## WORK TO COMPLETE:
From the material below, copy every line in which the word "list" occurs.
───── DATA EXTRACTS
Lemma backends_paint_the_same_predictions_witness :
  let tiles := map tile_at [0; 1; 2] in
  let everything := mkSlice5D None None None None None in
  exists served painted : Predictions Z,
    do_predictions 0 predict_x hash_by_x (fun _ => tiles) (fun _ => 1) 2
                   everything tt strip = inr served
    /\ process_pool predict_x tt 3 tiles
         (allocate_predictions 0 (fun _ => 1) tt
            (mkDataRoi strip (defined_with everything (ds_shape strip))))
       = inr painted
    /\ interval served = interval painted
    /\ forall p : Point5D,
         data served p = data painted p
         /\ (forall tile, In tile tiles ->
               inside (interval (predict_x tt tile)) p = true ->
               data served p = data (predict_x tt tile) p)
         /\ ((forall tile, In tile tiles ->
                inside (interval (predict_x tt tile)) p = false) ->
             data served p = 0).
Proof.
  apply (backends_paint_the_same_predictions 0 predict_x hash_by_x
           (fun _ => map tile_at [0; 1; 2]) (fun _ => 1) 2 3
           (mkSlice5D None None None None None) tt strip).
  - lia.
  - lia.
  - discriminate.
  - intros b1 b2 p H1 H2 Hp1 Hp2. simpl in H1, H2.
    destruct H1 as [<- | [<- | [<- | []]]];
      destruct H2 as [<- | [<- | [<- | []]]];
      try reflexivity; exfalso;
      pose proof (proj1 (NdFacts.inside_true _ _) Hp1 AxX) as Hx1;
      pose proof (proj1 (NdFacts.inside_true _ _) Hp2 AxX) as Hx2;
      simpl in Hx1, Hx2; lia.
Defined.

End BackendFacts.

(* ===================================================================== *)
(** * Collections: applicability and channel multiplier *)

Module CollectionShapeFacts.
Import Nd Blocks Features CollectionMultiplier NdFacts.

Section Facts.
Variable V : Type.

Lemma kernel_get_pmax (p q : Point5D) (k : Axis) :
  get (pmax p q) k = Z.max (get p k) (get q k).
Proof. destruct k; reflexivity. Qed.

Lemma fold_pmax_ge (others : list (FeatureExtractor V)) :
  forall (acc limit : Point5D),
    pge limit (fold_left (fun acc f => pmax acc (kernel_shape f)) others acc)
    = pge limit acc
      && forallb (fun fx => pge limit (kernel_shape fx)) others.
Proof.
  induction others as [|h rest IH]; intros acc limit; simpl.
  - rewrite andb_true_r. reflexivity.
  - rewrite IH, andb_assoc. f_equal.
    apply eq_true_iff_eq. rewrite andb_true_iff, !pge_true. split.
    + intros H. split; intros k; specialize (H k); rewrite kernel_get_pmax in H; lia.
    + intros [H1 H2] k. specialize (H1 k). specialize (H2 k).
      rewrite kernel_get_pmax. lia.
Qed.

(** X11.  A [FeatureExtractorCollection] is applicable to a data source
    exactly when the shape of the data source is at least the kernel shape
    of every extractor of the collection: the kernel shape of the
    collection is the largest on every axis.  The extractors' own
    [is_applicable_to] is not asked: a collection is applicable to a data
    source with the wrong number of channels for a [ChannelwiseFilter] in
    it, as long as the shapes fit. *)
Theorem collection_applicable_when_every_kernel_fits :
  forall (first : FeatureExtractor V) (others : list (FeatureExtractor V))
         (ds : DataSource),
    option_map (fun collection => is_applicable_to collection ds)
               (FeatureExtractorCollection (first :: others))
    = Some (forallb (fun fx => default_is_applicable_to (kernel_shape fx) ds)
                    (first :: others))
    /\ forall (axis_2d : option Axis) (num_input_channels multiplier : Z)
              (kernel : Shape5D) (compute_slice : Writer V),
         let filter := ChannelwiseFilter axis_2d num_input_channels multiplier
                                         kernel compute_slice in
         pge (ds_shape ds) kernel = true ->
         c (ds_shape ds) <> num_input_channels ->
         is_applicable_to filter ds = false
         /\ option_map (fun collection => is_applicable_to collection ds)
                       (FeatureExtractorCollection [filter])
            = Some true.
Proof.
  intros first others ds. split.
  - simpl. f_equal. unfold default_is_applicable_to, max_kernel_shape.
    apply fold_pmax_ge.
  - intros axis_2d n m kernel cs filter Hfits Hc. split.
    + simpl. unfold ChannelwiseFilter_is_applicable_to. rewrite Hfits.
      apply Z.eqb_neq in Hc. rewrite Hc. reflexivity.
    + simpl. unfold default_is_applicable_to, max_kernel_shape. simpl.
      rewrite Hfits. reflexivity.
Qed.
──────────
───── DATA EXTRACTS
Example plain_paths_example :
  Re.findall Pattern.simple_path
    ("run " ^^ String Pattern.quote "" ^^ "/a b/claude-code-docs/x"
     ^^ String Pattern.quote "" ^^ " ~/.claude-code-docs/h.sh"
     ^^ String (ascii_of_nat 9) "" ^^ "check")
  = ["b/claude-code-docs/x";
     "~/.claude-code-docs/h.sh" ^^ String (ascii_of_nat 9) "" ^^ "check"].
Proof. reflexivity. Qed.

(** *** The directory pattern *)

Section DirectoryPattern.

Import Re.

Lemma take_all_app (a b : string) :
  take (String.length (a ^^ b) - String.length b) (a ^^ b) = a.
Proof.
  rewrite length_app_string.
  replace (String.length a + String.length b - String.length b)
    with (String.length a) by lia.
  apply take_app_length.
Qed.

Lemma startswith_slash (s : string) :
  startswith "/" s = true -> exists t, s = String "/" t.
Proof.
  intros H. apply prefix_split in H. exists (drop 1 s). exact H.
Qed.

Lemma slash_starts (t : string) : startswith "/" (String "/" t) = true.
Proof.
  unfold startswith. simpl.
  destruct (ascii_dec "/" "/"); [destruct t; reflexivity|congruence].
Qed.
──────────
## TASK RESULT:
Lemma fold_pmax_ge (others : list (FeatureExtractor V)) :
  forall (first : FeatureExtractor V) (others : list (FeatureExtractor V))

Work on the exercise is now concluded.